Charmaine finished the cigarette, dispersing the smoke high above their heads. “An excellent question for you to answer, seeing as you should be at home with your family. Lady Vandervult gets distraught when you are out late. I imagine she will be here any moment to retrieve you.”
“I am a grown man. I do not need to be home in time for supper.”
“But your family would like you to be.”
William knew that, but the longer he was home, the more he felt they would be better off without him.
The broken pieces of him refused to mend. Every noise made him jump. His eyes played tricks, believing friends to be enemies and shadows traps. The abrupt appearance of his niece wishing to play had him reaching for a weapon. Luckily, Alice never understood. She thought he wanted to play and tugged eagerly on his pants, filling the rooms with laughter and joy.
He tried to bask in the feeling of being home, of having a family bigger than ever, but he couldn’t cease the somber thoughts of how he could lose all of them in one fell swoop, especially if they learned the truth of all he had done.
He cleared his throat. “Why the surprise visit?”
“I had to see if you received one as well.” Charmaine thrust the letters toward his gloved hands.

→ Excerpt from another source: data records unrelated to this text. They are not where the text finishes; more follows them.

Lemma card_badges_by_zone_witness :
  EventCard.isEventToday tza_plus_5h30 t0 card_event = true
  /\ EventCard.isEventToday tza_minus_5h t0 card_event = false
  /\ EventCard.showsRegister Auth.participant t0 card_event = false.
Proof.
  assert (P : Date_parse (EventCard.event_date card_event)
              = Some (19889 * msPerDay)%Z) by (vm_compute; reflexivity).
  destruct (card_badges_by_zone tza_plus_5h30 t0 card_event 19889 P)
    as [E [_ [_ S]]].
  destruct (card_badges_by_zone tza_minus_5h t0 card_event 19889 P)
    as [_ [W _]].
  split; [|split].
  - apply E; [unfold tza_plus_5h30, msPerDay; lia|vm_compute; reflexivity].
  - destruct (EventCard.isEventToday tza_minus_5h t0 card_event) eqn:T;
      [|reflexivity].
    assert (X : local_day tza_minus_5h t0 = (19889 - 1)%Z).
    { apply W; [unfold tza_minus_5h, msPerDay; lia|reflexivity]. }
    vm_compute in X. discriminate.
  - destruct (EventCard.showsRegister Auth.participant t0 card_event) eqn:T;
      [|reflexivity].
    destruct (proj1 (S Auth.participant) T) as [_ L]. vm_compute in L.
    exfalso. apply L. reflexivity.
Defined.

End TourRuns.

(* ================================================================== *)
(** * What a scan leaves alone *)
(* ================================================================== *)

Section ScanFrame.

Import Storage Scanner Examples.

(** X18. [handleScan] always ends with a message.  It never touches the
    events, the registrations, the support messages or the attendance
    records already stored: after an error message the store is as it
    was, and after a success message it differs by exactly one attendance
    record, appended for the acting user. *)
Theorem handleScan_frame :
  forall o user st ls,
    let st' := fst (handleScan o user st ls) in
    let ls' := snd (handleScan o user st ls) in
    getEvents ls' = getEvents ls
    /\ getRegistrations ls' = getRegistrations ls
    /\ getSupportMessages ls' = getSupportMessages ls
    /\ ((exists t,
           message st' = Some {| type := error; text := t |} /\ ls' = ls)
        \/ (exists t a,
              message st' = Some {| type := success; text := t |}
              /\ ls' = set_attendances (getAttendances ls ++ [a])%list ls
              /\ staff_id a = Auth.id user
              /\ isAttendeeCheckedIn (registration_id a) ls = false
              /\ scanInput st' = "")).
Proof.
  intros o user st ls st' ls'. subst st' ls'.
  destruct (passes_guard_dec st) as [G|G].
  2:{ rewrite (handleScan_guard o user st ls G). cbn [fst snd].
      repeat split. left. eexists. split; reflexivity. }
  destruct (lookup (trim (scanInput st)) ls) as [r|] eqn:L.
  2:{ rewrite (handleScan_invalid o user st ls G L). cbn [fst snd].
      repeat split. left. eexists. split; reflexivity. }
  destruct (String.eqb_spec (reg_event_id r) (selectedEventId st)) as [E|E].
  2:{ rewrite (handleScan_wrong_event o user st ls r G L E). cbn [fst snd].
      repeat split. left. eexists. split; reflexivity. }
  destruct (isAttendeeCheckedIn (reg_id r) ls) eqn:C.
  1:{ rewrite (handleScan_already o user st ls r G L E C). cbn [fst snd].
      repeat split. left. eexists. split; reflexivity. }
  destruct (handleScan_checks_in o user st ls r G L E C) as [a [H [Ha [Hs _]]]].
  rewrite H. cbn [fst snd]. repeat split.
  right. eexists. exists a. rewrite Ha. repeat split; auto.
Qed.

Lemma handleScan_frame_witness :
  getRegistrations
    (snd (handleScan o3 staff_user (scanner the_event_id " mt07elsz ")
            with_registration))
    = getRegistrations with_registration
  /\ snd (handleScan o4 staff_user (scanner the_event_id "MT07ELSZ") with_attendance)
     = with_attendance.
Proof.
  destruct (handleScan_frame o3 staff_user (scanner the_event_id " mt07elsz ")
              with_registration) as [_ [R _]].
  destruct (handleScan_frame o4 staff_user (scanner the_event_id "MT07ELSZ")
              with_attendance) as [_ [_ [_ [[t [_ E]] | [t [a [M _]]]]]]].
  - split; [exact R|exact E].
  - vm_compute in M. discriminate.
Defined.

End ScanFrame.
(** X10: when every item of a batch succeeds and the callback returns
    normally, the results are those of all the addresses in input order,
    the callback has been called with the indices 1 to N in order, and
    nothing is printed. *)
Theorem batch_all_succeed
    (callback : nat -> nat -> string -> result unit)
    (Hdir : makedirs B output_dir = Return tt)
    (Hall : forall it, In it (enumerate 1 addresses) ->
                       succeeds B config output_dir it = true)
    (Hcb : forall i total a, callback i total a = Return tt) :
  exists run,
    generate_batch B config addresses output_dir (Some callback) = Return run
    /\ map address (results run) = addresses
    /\ callback_calls run
       = map (fun it => (fst it, length addresses, snd it))
             (enumerate 1 addresses)
    /\ printed run = [].
Proof.
  eexists. split; [apply generate_batch_run, Hdir |].
  rewrite batch_fold.
  cbn [results callback_calls printed calls_made app].
  split; [now apply results_addresses_all |].
  split; [now rewrite filter_all |].
  apply omap_none. intros [i a] Hin. specialize (Hall _ Hin).
  unfold succeeds in Hall. unfold item_line. cbn [fst snd] in *.
  destruct (generate B config a (item_path B output_dir i a));
    [| discriminate].
  now rewrite Hcb.
Qed.
(** X3.  [getOpenAIClient] takes its endpoint from the override, else the
    body, else the query.  For a non-empty endpoint that is the
    direct-provider one it calls the direct initializer exactly once, with
    the request, the version resolved for that endpoint and the options
    passed through, and hands back whatever the initializer gives, a
    rejection included; for the cloud-vendor one it does the same with the
    cloud-vendor initializer.  It makes no list call. *)
Theorem getOpenAIClient_dispatch (w : World) (a : ClientArgs) (st : State)
    (e : string) :
  ca_overrideEndpoint a = Some e
  \/ (ca_overrideEndpoint a = None /\ body_endpoint (ca_req a) = Some e)
  \/ (ca_overrideEndpoint a = None /\ body_endpoint (ca_req a) = None
      /\ query_endpoint (ca_req a) = Some e) ->
  e <> "" ->
  exists v,
    fst (getCurrentVersion w (ca_req a) (Some e) st) = Ok v
    /\ let reads := version_reads (ca_req a) (Some e) in
       let args := mkInitArgs (ca_req a) (body_model st) v
                     (ca_endpointOption a) (ca_initAppClient a) in
       (e = E_assistants w ->
        getOpenAIClient w a st
        = (initializeClient w args,
           mkState (body_model st) (trace st ++ reads ++ [EvInit false args])))
       /\ (e <> E_assistants w -> e = E_azureAssistants w ->
           getOpenAIClient w a st
           = (initAzureClient w args,
              mkState (body_model st) (trace st ++ reads ++ [EvInit true args]))).
Proof.
  intros Hsrc He.
  assert (Hep : endpoint_of a = Some e).
  { unfold endpoint_of.
    destruct Hsrc as [-> | [(-> & ->) | (-> & -> & ->)]]; reflexivity. }
  destruct (getCurrentVersion_named w (ca_req a) e st He) as (v & Hv).
  exists v. rewrite Hv. split; [reflexivity|]. cbv zeta.
  rewrite getOpenAIClient_eq, Hep, Hv. cbn [fst snd].
  unfold getOpenAIClient_resume, bind, lift, get_body_model, emit.
  rewrite (truthy_str_nonempty e He). cbn [negb]. split.
  - intros ->. rewrite bool_decide_eq_true_2 by reflexivity.
    cbn [body_model trace]. rewrite <- app_assoc. reflexivity.
  - intros Hne ->. rewrite bool_decide_eq_false_2 by congruence.
    rewrite bool_decide_eq_true_2 by reflexivity.
    cbn [body_model trace]. rewrite <- app_assoc. reflexivity.
Qed.

Lemma getOpenAIClient_dispatch_witness :
  let req := request_of "/api/assistants/v2" VUndefined
               (Some "azureAssistants") (Some "azureAssistants") None in
  let a := mkClientArgs req (VStr "opts") (VBool true) (Some "assistants") in
  getOpenAIClient provider_world a plain_state
  = (Ok (Some (mkInitResult (Some 1%nat))),
     mkState VUndefined
       [EvInit false (mkInitArgs req VUndefined "v2" (VStr "opts") (VBool true))]).
Proof.
  intros req a.
  destruct (getOpenAIClient_dispatch provider_world a plain_state "assistants")
    as (v & Hv & Hdirect & _).
  - left. reflexivity.
  - discriminate.
  - rewrite (Hdirect eq_refl). vm_compute in Hv. injection Hv as <-. reflexivity.
Defined.

(** X4.  [listAssistants] on a request whose endpoint (body, else query)
    is a non-empty name other than the two known ones does not resolve to
    [undefined]: destructuring the missing client raises a [TypeError].
    No initializer is called and nothing is listed. *)
Theorem listAssistants_unknown_endpoint (w : World) (req : Request)
    (version : string) (q : Query) (st : State) (e : string) :
  lister_endpoint req = Some e ->
  e <> "" -> e <> E_assistants w -> e <> E_azureAssistants w ->
  listAssistants w req version q st
  = (Throw (TypeError "Cannot destructure property 'openai' of undefined"),
     mkState (body_model st) (trace st ++ version_reads req (Some e))).
Proof.
  intros Hep He H1 H2.
  destruct (listAssistants_named w req version q st e Hep He) as (v & _ & ->).
  unfold listAssistants_resume, getOpenAIClient_resume, await, bind, lift,
    ret, throw.
  rewrite (truthy_str_nonempty e He). cbn [negb].
  rewrite !bool_decide_eq_false_2 by congruence. reflexivity.
Qed.

Lemma listAssistants_unknown_endpoint_witness :
  listAssistants provider_world
    (request_of "/api/assistants/v2" VUndefined None (Some "agents") None)
    "v2" (mkQuery (VNum 100) (VStr "desc") VUndefined VUndefined) plain_state
  = (Throw (TypeError "Cannot destructure property 'openai' of undefined"),
     plain_state).
Proof.
  rewrite (listAssistants_unknown_endpoint provider_world _ _ _ _ "agents");
    try discriminate; reflexivity.
Defined.

(** X5.  On the direct-provider endpoint, a failure reaches the caller of
    [listAssistants] as it is: a rejection of the initializer is the
    rejection of [listAssistants] and no list call is made; a rejection of
    the vendor's list call is its rejection too; an initializer that
    resolves to nothing, or to an object without [openai], gives a
    [TypeError] before any list call. *)
Theorem listAssistants_failures (w : World) (req : Request) (version : string)
    (q : Query) (st : State) :
  lister_endpoint req = Some (E_assistants w) -> E_assistants w <> "" ->
  exists v,
    fst (getCurrentVersion w req (Some (E_assistants w)) st) = Ok v
    /\ let reads := version_reads req (Some (E_assistants w)) in
       let args := mkInitArgs req (body_model st) v VUndefined VUndefined in
       (forall err, initializeClient w args = Throw err ->
          listAssistants w req version q st
          = (Throw err,
             mkState (body_model st) (trace st ++ reads ++ [EvInit false args])))
       /\ (forall c err,
            initializeClient w args = Ok (Some (mkInitResult (Some c))) ->
            assistants_list w c q = Throw err ->
            listAssistants w req version q st
            = (Throw err,
               mkState (body_model st)
                 (trace st ++ reads ++ [EvInit false args; EvList c q])))
       /\ (initializeClient w args = Ok None
           \/ initializeClient w args = Ok (Some (mkInitResult None)) ->
           exists what,
             listAssistants w req version q st
             = (Throw (TypeError what),
                mkState (body_model st)
                  (trace st ++ reads ++ [EvInit false args]))).
Proof.
  intros Hep He.
  destruct (listAssistants_named w req version q st _ Hep He) as (v & Hv & ->).
  exists v. split; [exact Hv|]. cbv zeta.
  unfold listAssistants_resume, getOpenAIClient_resume, await, bind, lift,
    ret, throw, get_body_model, emit.
  rewrite (truthy_str_nonempty _ He). cbn [negb].
  rewrite bool_decide_eq_true_2 by reflexivity.
  cbn [body_model trace ca_req ca_endpointOption ca_initAppClient].
  split; [|split].
  - intros err ->. rewrite <- app_assoc. reflexivity.
  - intros c err -> Hl. cbn [openai body_model trace]. rewrite Hl.
    rewrite <- !app_assoc. reflexivity.
  - intros [-> | ->]; cbn [openai]; rewrite <- app_assoc; eauto.
Qed.

Lemma listAssistants_failures_witness :
  let req := request_of "/api/assistants/v2" VUndefined None
               (Some "assistants") None in
  let q := mkQuery (VNum 100) (VStr "desc") VUndefined VUndefined in
  let args := mkInitArgs req VUndefined "v2" VUndefined VUndefined in
  listAssistants refusing_world req "v2" q plain_state
  = (Throw (Rejected 401), mkState VUndefined [EvInit false args])
  /\ listAssistants outage_world req "v2" q plain_state
     = (Throw (Rejected 503),
        mkState VUndefined [EvInit false args; EvList 1%nat q]).
Proof.
  intros req q args. split.
  - destruct (listAssistants_failures refusing_world req "v2" q plain_state
                eq_refl ltac:(discriminate)) as (v & Hv & Hinit & _).
    vm_compute in Hv. injection Hv as <-.
    rewrite (Hinit (Rejected 401) eq_refl). reflexivity.
  - destruct (listAssistants_failures outage_world req "v2" q plain_state
                eq_refl ltac:(discriminate)) as (v & Hv & _ & Hlist & _).
    vm_compute in Hv. injection Hv as <-.
    rewrite (Hlist 1%nat (Rejected 503) eq_refl eq_refl). reflexivity.
Defined.

(** ** The top-level fetch: what it returns *)

(** X6.  [fetchAssistants] with no endpoint in the query (absent or
    empty) calls no collaborator at all: it returns [undefined] when the
    path or the body supplies a version, and otherwise fails with the
    [TypeError] of the version resolver. *)
Theorem fetchAssistants_without_endpoint (w : World) (req : Request)
    (st : State) :
  truthy_str (query_endpoint req) = false ->
  query_endpoint req <> Some (E_assistants w) ->
  query_endpoint req <> Some (E_azureAssistants w) ->
  (contains (baseUrl req) "/v" \/ truthy (body_version req) = true ->
   fetchAssistants w req st = (Ok None, st))
  /\ (~ contains (baseUrl req) "/v" /\ truthy (body_version req) = false ->
      exists what, fetchAssistants w req st = (Throw (TypeError what), st)).
Proof.
  intros He H1 H2. unfold fetchAssistants, bind, ret.
  destruct (getCurrentVersion_cases w req (query_endpoint req) st)
    as [(Hc & x & H) | [(Hn & Hb & H) | [(_ & _ & He' & _) | (Hn & Hb & _ & x & H)]]];
    try congruence; rewrite H;
    rewrite ?bool_decide_eq_false_2 by assumption.
  - split; [reflexivity|]. intros (Hn & _). contradiction.
  - split; [reflexivity|]. intros (_ & Hb'). congruence.
  - split; [|eauto]. intros [Hc | Hb']; [contradiction | congruence].
Qed.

He recognized the matching insignias on the back of the envelopes, the open one addressed to her and the other to him. “An invitation from His Majesty,” she whispered.
William desired no invitation from King Ellis, lest it was an invitation to his beheading.
Robert Vandervult, his father, dared to call the king out for what he truly was; greedy. King Ellis punished the Vandervult family by sending William, their youngest, to war. All of his suffering had been because of a bastard who took offense to being told about his cruelty. His family’s suffering was due to the king’s overly inflated ego, his desire to show the Vandervult family how easily he could destroy them.
“A ball to celebrate Nicholas Darkmoon,” he said after reading over the invitation. The name tasted of poison on his tongue, acidic and sour.
He tried forgetting the destructive smile and sly words he foolishly fell for, words he dared to believe hadn’t been warped to toy with him, but nothing eased the loss of Nicholas. He would never forget because one could not touch another’s soul and disappear without leaving a scar.
“What foolishness is this?” He dropped the letter into Charmaine’s awaiting hands. “Fearworn has been dead for two years. The king celebrated more than once already.”
He would know, having been forced to attend the balls where he spent most of the evening spitting up in the toilets.
Charmaine’s hands clenched at her waist where her letter wrinkled between her fingers. “He did, but the Darkmoons continued the search for Fearworn’s remaining disciples after his demise. Rumors say Nicholas has been battling shadowed disciples and helping set up monitoring stations around shimmers until anyone learns how to close them permanently. Now the kings of Terra wish to throw a grand affair, probably to thank the Darkmoon family specifically, since they were such a force.”
“Heard all this from the girls, did you?” he asked.
“Our customers love to gossip during fitting sessions. They act like we aren’t even there.” She glared down at her letter. “I received my invitation this morning. After work, I hurried to your home, but you were not there. Lord Vandervult kindly gave me the letter. I assumed it was the same, but wanted to make sure.”
“This is an affair neither of us can decline?”
“Seems so,” she muttered.
He shredded a piece of paper, twirling the thin sheet between his fingers. “If he wishes to thank us, he should do that by leaving us alone. This will dig up bad memories for everyone.”
“I don’t disagree, but we both know the kings cannot fathom our turmoil, nor do they care. We shouldn’t have to stay long, at least.”
That didn’t matter because Nicholas would be there, and William could not avoid him.